Robinhood’s customer ranks grow, revenue soars ahead of IPO
ap photo This 2020 photo shows the logo for the Robinhood app on a smartphone in New York. The company revealed on Thursday a revenue surge in a filing with the Securities and Exchange Commission, as it prepares to sell its own stock on the Nasdaq for the first time.
NEW YORK — Robinhood saw its revenue more than quadruple early this year as the new generation of investors it’s helped empower shook up Wall Street with their newfound trading power.
In a filing with the Securities and Exchange Commission Thursday, Robinhood also said that it wants to sell a big chunk of its stock to those customers and that cryptocurrencies are becoming a much bigger part of their portfolios. It’s preparing to sell its own stock on the Nasdaq for the first time under the symbol HOOD, in what’s likely to be one of the year’s biggest offerings.
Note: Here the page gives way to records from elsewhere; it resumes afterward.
(* ===== verification/Sha2.v ===== *)
(** * SHA-256 and SHA-512: com32/libutil/sha256crypt.c and sha512crypt.c

    The two files have the same functions with other numbers: here they are one, over a
    record of the numbers.  The digest of a message in pieces, through a buffer of two
    blocks, against FIPS 180-2 on the whole message; the tables of constants against
    the roots of primes they come from. *)

From S2P Require Import Prelude Hash.

(** ** The code *)

(** The numbers of a file: the logarithm of the bytes of a block, the table [K], the
    values of [sha256_init_ctx], and those in the macros [S0], [S1], [R0] and [R1]. *)
Record sha2 := Sha2 {
  lg : Z; K : list Z; H_init : list Z;
  nS0 : Z * Z * Z; nS1 : Z * Z * Z; nR0 : Z * Z * Z; nR1 : Z * Z * Z
}.

(** [src/com32/libutil/sha256crypt.c:42-59 K] *)
Definition K256 : list Z := concat [
  [0x428a2f98; 0x71374491; 0xb5c0fbcf; 0xe9b5dba5];
  [0x3956c25b; 0x59f111f1; 0x923f82a4; 0xab1c5ed5];
  [0xd807aa98; 0x12835b01; 0x243185be; 0x550c7dc3];
  [0x72be5d74; 0x80deb1fe; 0x9bdc06a7; 0xc19bf174];
  [0xe49b69c1; 0xefbe4786; 0x0fc19dc6; 0x240ca1cc];
  [0x2de92c6f; 0x4a7484aa; 0x5cb0a9dc; 0x76f988da];
  [0x983e5152; 0xa831c66d; 0xb00327c8; 0xbf597fc7];
  [0xc6e00bf3; 0xd5a79147; 0x06ca6351; 0x14292967];
  [0x27b70a85; 0x2e1b2138; 0x4d2c6dfc; 0x53380d13];
  [0x650a7354; 0x766a0abb; 0x81c2c92e; 0x92722c85];
  [0xa2bfe8a1; 0xa81a664b; 0xc24b8b70; 0xc76c51a3];
  [0xd192e819; 0xd6990624; 0xf40e3585; 0x106aa070];
  [0x19a4c116; 0x1e376c08; 0x2748774c; 0x34b0bcb5];
  [0x391c0cb3; 0x4ed8aa4a; 0x5b9cca4f; 0x682e6ff3];
  [0x748f82ee; 0x78a5636f; 0x84c87814; 0x8cc70208];
  [0x90befffa; 0xa4506ceb; 0xbef9a3f7; 0xc67178f2]
].
(** The pointer moves before the character is tested.
    [src/com32/lib/chrreplace.c:4-10 chrreplace] *)
Fixpoint chrreplace_loop (fuel : nat) (mem : list Z) (source : nat) (old new : Z)
  : option (list Z) :=
  match fuel with
  | O => None
  | S fuel =>
      let* ch := load mem source in
      if ch =? 0 then Some mem
      else
        let* ch := load mem (S source) in
        let* mem := (if ch =? u8 old then store mem (S source) new else Some mem) in
        chrreplace_loop fuel mem (S source) old new
  end.

(** [src/com32/lib/chrreplace.c:4-10 chrreplace] *)
Definition chrreplace (mem : list Z) (source : nat) (old new : Z) : option (list Z) :=
  chrreplace_loop (S (length mem)) mem source old new.

(** ** Strings in memory *)

(** The string [s] lies at [p] with its terminating NUL. *)
Fixpoint str_at (mem : list Z) (p : nat) (s : list Z) : Prop :=
  match s with
  | [] => mem !! p = Some 0
  | c :: s => mem !! p = Some c /\ c <> 0 /\ is_byte c /\ str_at mem (S p) s
  end.

Lemma str_at_insert mem p s q v :
  str_at mem p s -> (q < p \/ p + length s < q)%nat -> str_at (<[q := v]> mem) p s.
Proof.
  revert p; induction s as [|c s IH]; simpl; intros p H Hq.
  - rewrite list_lookup_insert_ne by lia; auto.
  - destruct H as (H1 & H2 & H3 & H4); repeat split; try apply H3; auto.
    + rewrite list_lookup_insert_ne by lia; auto.
    + apply IH; auto; lia.
Qed.

(** The bytes from [p] on, as the reading loops see them. *)
Lemma str_at_drop mem p s :
  str_at mem p s -> exists rest, drop p mem = s ++ 0 :: rest /\ Forall is_byte s /\ 0 ∉ s.
Proof.
  revert p; induction s as [|c s IH]; simpl; intros p H.
  - exists (drop (S p) mem); rewrite (drop_S _ 0) by auto; repeat split; auto; set_solver.
  - destruct H as (H1 & H2 & H3 & H4); destruct (IH _ H4) as (rest & Hr & Hb & Hz).
    exists rest; rewrite (drop_S _ c), Hr by auto; repeat split; auto; set_solver.
Qed.

Lemma store_in mem p v :
  (p < length mem)%nat -> is_byte v -> store mem p v = Some (<[p := v]> mem).
Proof.
  intros Hp Hv; unfold store; rewrite (proj2 (Nat.ltb_lt _ _) Hp).
  now rewrite u8_small.
Qed.

(** *** Comparison *)

(** The lexicographic order on byte strings. *)
Fixpoint lex_lt (a b : list Z) : Prop :=
  match a, b with
  | _, [] => False
  | [], _ :: _ => True
  | x :: a, y :: b => x < y \/ x = y /\ lex_lt a b
  end.

Lemma strcmp_loop_spec a : forall b r1 r2,
  Forall is_byte a -> Forall is_byte b -> 0 ∉ a -> 0 ∉ b ->
  exists d, strcmp_loop id (a ++ 0 :: r1) (b ++ 0 :: r2) = Some d /\
    (d = 0 <-> a = b) /\ (d < 0 <-> lex_lt a b).
Proof.
  unfold id; induction a as [|x a IH]; intros [|y b] r1 r2 Ha Hb Hza Hzb; simpl.
  - exists 0; intuition lia.
  - apply Forall_cons in Hb as [Hy _]; unfold is_byte in Hy.
    assert (y <> 0) by set_solver.
    exists (0 - y); zdec; simpl; intuition (lia || discriminate).
  - assert (x <> 0) by set_solver; apply Forall_cons in Ha as [Hx _]; unfold is_byte in Hx.
    exists (x - 0); zdec; simpl; intuition (lia || discriminate).
  - apply Forall_cons in Ha as [Hx Ha]; apply Forall_cons in Hb as [Hy Hb].
    assert (x <> 0) by set_solver; unfold is_byte in *.
    destruct (decide (x = y)) as [->|Hne].
    + rewrite Z.sub_diag; zdec; simpl.
      destruct (IH b r1 r2) as (d & Hd & H1 & H2); auto; [set_solver|set_solver|].
      exists d; split; [exact Hd|]; split; [|intuition lia].
      rewrite H1; split; congruence.
    + exists (x - y); zdec; simpl; split; auto; split; [|intuition lia].
      split; [lia|congruence].
Qed.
Robinhood’s IPO will give investors a chance to own part of a fast-growing company that has rocked the traditionally staid brokerage business. Since its launch in 2014, Robinhood’s popularity has forced rivals to get rid of commissions and to offer apps that make trading easy and maybe even fun.
But as it’s drawn in 18 million funded accounts, with more than half its customers first-time investors, the company has also faced a mountain of criticism from regulators and users alike. Robinhood has agreed to pay more than $130 million in recent years to settle accusations by regulators, with the most recent fine announced just a day earlier.
Among the accusations: It improperly allowed some users to make riskier trades than they were perhaps ready for; it failed to make clear to customers that it makes most of its money by routing their trades to Wall Street firms taking the other side; and its supervision of its technology was weak and helped lead to outages of its service.
And the regulatory scrutiny isn’t finished. The California attorney general’s office in April issued an investigative subpoena to Robinhood’s crypto trading subsidiary, asking about its trading platform and other matters.
For all the controversy surrounding it, though, Robinhood offers something that’s always in great demand on Wall Street: explosive growth.
Robinhood’s revenue rocketed to $522.2 million in the first three months of the year, up from $127.6 million a year earlier. It lost $1.4 billion during the quarter. But that was almost entirely due to a $1.5 billion charge related to cash it raised early this year following a frenzy of trading activity that forced the sudden posting of much more in collateral to the clearinghouses that process trades. It’s coming off a profitable year, where it earned $7.4 million after losing $106.6 million in 2019.
Robinhood had 17.7 million monthly active users in the first three months of 2021, more than doubling in a year. They’re holding stocks and options and — increasingly — cryptocurrencies. Crypto accounted for 14% of all of Robinhood’s assets under custody in the first three months of 2021.